A primeira vem do direito primacial de terem derrubado fascismo, as outras duas do edifício ideológico e da pobreza real que vigorava no país durante o regime que derrubaram. Todas lhes conferem uma superioridade moral inatacável, que usam por contraponto ao regresso ao passado ou, em alternativa, à adesão ao neoliberalismo.
Exceptuando a AD do período de Sá Carneiro ( o estertor feral de Balsemão não conta) , à época um fascista, com a proposta de extinção do Conselho da Revolução e a revisão da Constituição, não houve, no plano programático, mais nenhuma alternativa ao domínio socialista e para-socialista. Os governos de Cavaco Silva foram administradores dos fundos europeus, mantendo-se intacto, e até reforçado, o aparelho estatal em alegre conúbio com oportunistas de boa cepa.
Uma federação das direitas, como propõe o Miguel Morgado, se for nos moldes tradicionais de oferecer um alvo ( uma sigla, um partido etc) não tem nenhuma chance contra o fantasma do fim da gratuitidade e do estado empregador e clientelar ( veja-se as autarquias).
A única hipótese de uma direita liberal é adaptar-se às alterações do ecossistema. Recusando os eufemismos, assumir o desenvolvimento em vez da sobrevivência pontuada pelas bancarrotas. É um caminho das pedras, sim, que implica um longo jejum de poder.
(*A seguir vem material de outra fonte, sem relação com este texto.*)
(* ===== verification/HelmValues.v ===== *)
(** Helm values: src/pkg/values/values.go (DeepMergeInto, Cache, ExpandValueReferences and
    what they call), with DeepCopyMap of src/pkg/manifest/deepcopy.go.

    The maps of a release are shared: the cache keeps what it parsed, a merge borrows nested
    maps of both its arguments, and a value set by its path is written in place.  The model
    has the maps in a heap, and states what an expansion gives as trees.  The Helm functions
    are parameters with what the code relies on as a class of laws: [MergeMaps] returns a new
    map and writes none, [ParseInto] writes only what its map reaches.  So is the decoding of
    YAML. *)

From Stdlib Require Import Ascii.
From S2P Require Import Prelude Resource Documents ConfigData Values.

(** ** The heap *)

Abbreviation loc := nat.

(** An [any]: a scalar, a [map[string]any] or a [[]any]. *)
Inductive value (A : Type) := Scalar (a : A) | VMap (l : loc) | VList (l : loc).
Arguments Scalar {A}.
Arguments VMap {A}.
Arguments VList {A}.

Inductive object (A : Type) := OMap (m : gmap string (value A)) | OList (l : list (value A)).
Arguments OMap {A}.
Arguments OList {A}.

Abbreviation heap A := (gmap loc (object A)).

(** The tree a value stands for. *)
Inductive reads {A} (h : heap A) : value A → tree A → Prop :=
  | reads_scalar a : reads h (Scalar a) (TScalar a)
  | reads_map l m tm : h !! l = Some (OMap m) → (∀ k, is_Some (m !! k) ↔ is_Some (tm !! k)) →
      (∀ k v t, m !! k = Some v → tm !! k = Some t → reads h v t) → reads h (VMap l) (TMap tm)
  | reads_list l vs ts : h !! l = Some (OList vs) → length vs = length ts →
      (∀ i v t, vs !! i = Some v → ts !! i = Some t → reads h v t) → reads h (VList l) (TList ts).

(** What a value holds directly, and all it reaches. *)
Definition holds {A} (o : object A) (v : value A) : Prop :=
  match o with OMap m => ∃ k, m !! k = Some v | OList l => v ∈ l end.

Inductive reach {A} (h : heap A) : value A → loc → Prop :=
  | reach_map l : reach h (VMap l) l
  | reach_list l : reach h (VList l) l
  | reach_in_map l o v l' : h !! l = Some o → holds o v → reach h v l' → reach h (VMap l) l'
  | reach_in_list l o v l' : h !! l = Some o → holds o v → reach h v l' → reach h (VList l) l'.

Definition alloc {A} (o : object A) (h : heap A) : heap A * loc := let l := fresh (dom h) in (<[l := o]> h, l).

(** [Cache]: nil, or the parsed map of each content. *)
Definition Cache : Type := option (gmap string loc).

(** ** Third-party functions *)

(** [MergeMaps] of helm's loader and [ParseInto] of its strvals on the heap (a flag says
    whether a value stays a string), with what they compute on trees; [yaml.Unmarshal] into a
    map, where [None] is an error and [Some None] a document that leaves the map nil; and the
    order in which a map is ranged over. *)
Record helm (A : Type) := mkHelm {
  MergeMaps : heap A → loc → loc → heap A * loc;
  merge_maps : gmap string (tree A) → gmap string (tree A) → gmap string (tree A);
  ParseInto : bool → heap A → string → loc → heap A * bool;
  set_path : bool → string → gmap string (tree A) → option (gmap string (tree A));
  Unmarshal : string → option (option (gmap string (tree A)));
  range : gmap string (value A) → list (string * value A);
}.
Arguments MergeMaps {A}.
Arguments merge_maps {A}.
Arguments ParseInto {A}.
Arguments set_path {A}.
Arguments Unmarshal {A}.
Arguments range {A}.

Class LawfulHelm {A} (H : helm A) : Prop := {
  range_perm m : H.(range) m ≡ₚ map_to_list m;
  merge_maps_lookup a b k : H.(merge_maps) a b !! k =
    match a !! k, b !! k with
    | Some (TMap x), Some (TMap y) => Some (TMap (H.(merge_maps) x y))
    | x, None => x
    | _, y => y
    end;
  MergeMaps_reads h a b ta tb h' c : reads h (VMap a) (TMap ta) → reads h (VMap b) (TMap tb) → H.(MergeMaps) h a b = (h', c) →
    h ⊆ h' ∧ reads h' (VMap c) (TMap (H.(merge_maps) ta tb)) ∧
    ∀ l, reach h' (VMap c) l → l ∉ dom h ∨ reach h (VMap a) l ∨ reach h (VMap b) l;
  ParseInto_reads s h text r tm h' ok : reads h (VMap r) (TMap tm) → H.(ParseInto) s h text r = (h', ok) →
    dom h ⊆ dom h' ∧ (∀ l, l ∈ dom h → ¬ reach h (VMap r) l → h' !! l = h !! l) ∧
    match H.(set_path) s text tm with
    | Some tm' => ok = true ∧ reads h' (VMap r) (TMap tm') ∧ ∀ l, reach h' (VMap r) l → l ∉ dom h ∨ reach h (VMap r) l
    | None => ok = false
    end;
}.

(** ** Copies *)

Section values.
Context {A : Type} (H : helm A).

(** The loops of [DeepCopyMap] and [deepCopyValue] over the fields and items. *)
Fixpoint copy_fields (copy : heap A → value A → option (heap A * value A)) (h : heap A) (fields : list (string * value A))
    (out : gmap string (value A)) : option (heap A * gmap string (value A)) :=
  match fields with
  | [] => Some (h, out)
  | (k, v) :: fields => '(h, v) ← copy h v; copy_fields copy h fields (<[k := v]> out)
  end.

Fixpoint copy_items (copy : heap A → value A → option (heap A * value A)) (h : heap A) (items : list (value A))
    : option (heap A * list (value A)) :=
  match items with
  | [] => Some (h, [])
  | v :: items => '(h, v) ← copy h v; '(h, out) ← copy_items copy h items; Some (h, v :: out)
  end.

(** [deepCopyValue]; the fuel bounds the depth of the value. *)
Fixpoint deepCopyValue (fuel : nat) (h : heap A) (v : value A) : option (heap A * value A) :=
  match fuel with
  | 0 => None
  | S fuel =>
      match v with
      | Scalar a => Some (h, Scalar a)
      | VMap l =>
          match h !! l with
          | Some (OMap m) => '(h, out) ← copy_fields (deepCopyValue fuel) h (H.(range) m) ∅;
                             let '(h, l) := alloc (OMap out) h in Some (h, VMap l)
          | _ => None
          end
      | VList l =>
          match h !! l with
          | Some (OList vs) => '(h, out) ← copy_items (deepCopyValue fuel) h vs;
                               let '(h, l) := alloc (OList out) h in Some (h, VList l)
          | _ => None
          end
      end
  end.

(** A value that stands for a tree has no path longer than the heap. *)
Definition DeepCopyMap (h : heap A) (m : loc) : option (heap A * loc) :=
  '(h, v) ← deepCopyValue (S (size h)) h (VMap m); match v with VMap l => Some (h, l) | _ => None end.

(** ** Merging *)

Definition write_field (l : loc) (k : string) (v : value A) (h : heap A) : heap A :=
  match h !! l with Some (OMap m) => <[l := OMap (<[k := v]> m)]> h | _ => h end.

Definition field (h : heap A) (l : loc) (k : string) : option (value A) :=
  match h !! l with Some (OMap m) => m !! k | _ => None end.

(** One field of [DeepMergeInto]. *)
Definition merge_field (dst : loc) (h : heap A) (kv : string * value A) : heap A :=
  match field h dst kv.1, kv.2 with
  | Some (VMap ebm), VMap vbm => let '(h, c) := H.(MergeMaps) h ebm vbm in write_field dst kv.1 (VMap c) h
  | _, v => write_field dst kv.1 v h
  end.

(** [DeepMergeInto] of a destination that is not nil; a nil override has no fields. *)
Definition DeepMergeInto (h : heap A) (dst : loc) (override : option loc) : heap A :=
  match override with
  | None => h
  | Some o => match h !! o with Some (OMap m) => foldl (merge_field dst) h (H.(range) m) | _ => h end
  end.

(** ** References *)

(** A [ValuesReference]; [vr_Key] is what [GetValuesKey] answers. *)
Record ValuesReference := mkValuesReference {
  vr_Kind : string; vr_Name : string; vr_Key : string; TargetPath : string; vr_Optional : bool; Literal : bool;
}.

Inductive values_failure :=
  | UnsupportedKind (kind : string) | MissingObject (kind namespace name : string) | MissingKey (kind namespace name key : string)
  | BadData (e : value_error) | BadYAML (name key : string) | BadPath (path : string).

(** The failures that are a [missingValueRefError]. *)
Definition is_missing (e : values_failure) : bool :=
  match e with MissingObject _ _ _ | MissingKey _ _ _ _ => true | _ => false end.

Definition lookupValueRef (ref : ValuesReference) (namespace : string) (p : Provider) : string + values_failure :=
  match resourceData ref.(vr_Kind) namespace ref.(vr_Name) p with
  | None => inr (UnsupportedKind ref.(vr_Kind))
  | Some None => inr (MissingObject ref.(vr_Kind) namespace ref.(vr_Name))
  | Some (Some data) =>
      match data.(Value) ref.(vr_Key) with
      | inr e => inr (BadData e)
      | inl (Some v) => inl v
      | inl None => inr (if data.(HasKeys) then MissingKey ref.(vr_Kind) namespace ref.(vr_Name) ref.(vr_Key)
                         else MissingObject ref.(vr_Kind) namespace ref.(vr_Name))
      end
  end.

(** The replacements of [replaceLiteralValueAtPath]. *)
Fixpoint escape (s : string) : string :=
  match s with
  | "" => ""
  | String c s => if bool_decide (c ∈ ["\"; ","; "["; "]"; "{"; "}"]%char) then String "\" (String c (escape s)) else String c (escape s)
  end.

(** The text a reference with a path sets, and whether it stays a string. *)
Definition assignment (ref : ValuesReference) (found : string) : bool * string :=
  if ref.(Literal) then (true, ref.(TargetPath) +:+ "=" +:+ escape found)
  else let '(unquoted, quoted) := stripMatchingQuotes found in
       if quoted then (true, ref.(TargetPath) +:+ "=" +:+ unquoted) else (false, ref.(TargetPath) +:+ "=" +:+ found).

(** [setValueReference]. *)
Definition setValueReference (h : heap A) (values : loc) (ref : ValuesReference) (found : string) : heap A * option values_failure :=
  let '(s, text) := assignment ref found in
  let '(h, ok) := H.(ParseInto) s h text values in
  (h, if ok : bool then None else Some (BadPath ref.(TargetPath))).

(** ** The cache *)

(** What decoding allocates. *)
Fixpoint alloc_tree (t : tree A) (h : heap A) : heap A * value A :=
  match t with
  | TScalar a => (h, Scalar a)
  | TMap m =>
      let '(h, out) := map_fold (λ k t (acc : heap A * gmap string (value A)),
                                  let '(h, v) := alloc_tree t acc.1 in (h, <[k := v]> acc.2)) (h, ∅) m in
      let '(h, l) := alloc (OMap out) h in (h, VMap l)
  | TList ts =>
      let '(h, out) := foldl (λ (acc : heap A * list (value A)) t, let '(h, v) := alloc_tree t acc.1 in (h, acc.2 ++ [v])) (h, []) ts in
      let '(h, l) := alloc (OList out) h in (h, VList l)
  end.

Definition lookup_cache (c : Cache) (key : string) : option loc := m ← c; m !! key.
Definition put (c : Cache) (key : string) (parsed : loc) : Cache := <[key := parsed]> <$> c.

(** [updateHelmReleaseValues]. *)
Definition updateHelmReleaseValues (h : heap A) (c : Cache) (ref : ValuesReference) (found : string) (values : loc)
    : heap A * Cache * option values_failure :=
  match lookup_cache c found with
  | Some parsed => (DeepMergeInto h values (Some parsed), c, None)
  | None =>
      match H.(Unmarshal) found with
      | None => (h, c, Some (BadYAML ref.(vr_Name) ref.(vr_Key)))
      | Some None => (h, c, None)
      | Some (Some decoded) =>
          match alloc_tree (TMap decoded) h with
          | (h, VMap parsed) => (DeepMergeInto h values (Some parsed), put c found parsed, None)
          | (h, _) => (h, c, None)
          end
      end
  end.

(** ** Expansion *)

Record valueExpansion := mkExpansion { ex_values : loc; owned : bool }.

(** [expand]; a result is missing only when the copy ran out of fuel. *)
Definition expand (namespace : string) (provider : Provider) (h : heap A) (c : Cache) (ex : valueExpansion) (ref : ValuesReference)
    : option (heap A * Cache * valueExpansion * option values_failure) :=
  match lookupValueRef ref namespace provider with
  | inr e => Some (h, c, ex, if is_missing e && ref.(vr_Optional) then None else Some e)
  | inl found =>
      if bool_decide (ref.(TargetPath) = "") then
        let '(h, c, e) := updateHelmReleaseValues h c ref found ex.(ex_values) in
        Some (h, c, mkExpansion ex.(ex_values) false, e)
      else
        '(h, ex) ← (if ex.(owned) then Some (h, ex) else '(h, values) ← DeepCopyMap h ex.(ex_values); Some (h, mkExpansion values true));
        let '(h, e) := setValueReference h ex.(ex_values) ref found in
        Some (h, c, ex, e)
  end.

Fixpoint expand_all (namespace : string) (provider : Provider) (h : heap A) (c : Cache) (ex : valueExpansion) (refs : list ValuesReference)
    : option (heap A * Cache * valueExpansion * option values_failure) :=
  match refs with
  | [] => Some (h, c, ex, None)
  | ref :: refs =>
      '(h, c, ex, e) ← expand namespace provider h c ex ref;
      match e with Some e => Some (h, c, ex, Some e) | None => expand_all namespace provider h c ex refs end
  end.

(** The fields of a [HelmRelease] an expansion reads; [Values] may be nil. *)
Record HelmRelease := mkHelmRelease { h_Namespace : string; ValuesFrom : list ValuesReference; h_Values : option loc }.

(** [ExpandValueReferences]: the heap, the cache, the release's values and the error. *)
Definition ExpandValueReferences (h : heap A) (c : Cache) (hr : HelmRelease) (provider : Provider)
    : option (heap A * Cache * option loc * option values_failure) :=
  match hr.(ValuesFrom) with
  | [] => Some (h, c, hr.(h_Values), None)
  | refs =>
      let '(h, values) := alloc (OMap ∅) h in
      '(h, c, ex, e) ← expand_all hr.(h_Namespace) provider h c (mkExpansion values true) refs;
      match e with
      | Some e => Some (h, c, hr.(h_Values), Some e)
      | None => Some (DeepMergeInto h ex.(ex_values) hr.(h_Values), c, Some ex.(ex_values), None)
      end
  end.

End values.

(** ** Trees and heaps *)

Section heaps.
Context {A : Type}.
Implicit Types (h : heap A) (v : value A) (t : tree A).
A adaptação significa entender que a informação e o debate já não são prerrogativas das antigas estruturas de propaganda e que existe um espaço entre a voz pública e o poder que pode, e deve, ser ocupado. Já não trata de grandioloquentes discursos programáticos, mas, como dizia Sá Carneiro, no texto citado, de ir ao encontro das necessidades das pessoas.
É de uma acção política ágil, alveolar e sistemática, que se fala aqui. Isto implica muito trabalho de terreno, ideias claras e objectivos simples e funcionais. Um pequeno comerciante e um enfermeiro não têm de partilhar simpatias por uma alternativa ao socialismo, mas podem compreender que existem coisas que talvez melhorem as suas vidas. Uma ideia hegemónica não se combate de frente. Derruba-se explorando as falhas e as incongruências e, sobretudo, denunciando os papões que utiliza para manter a apatia.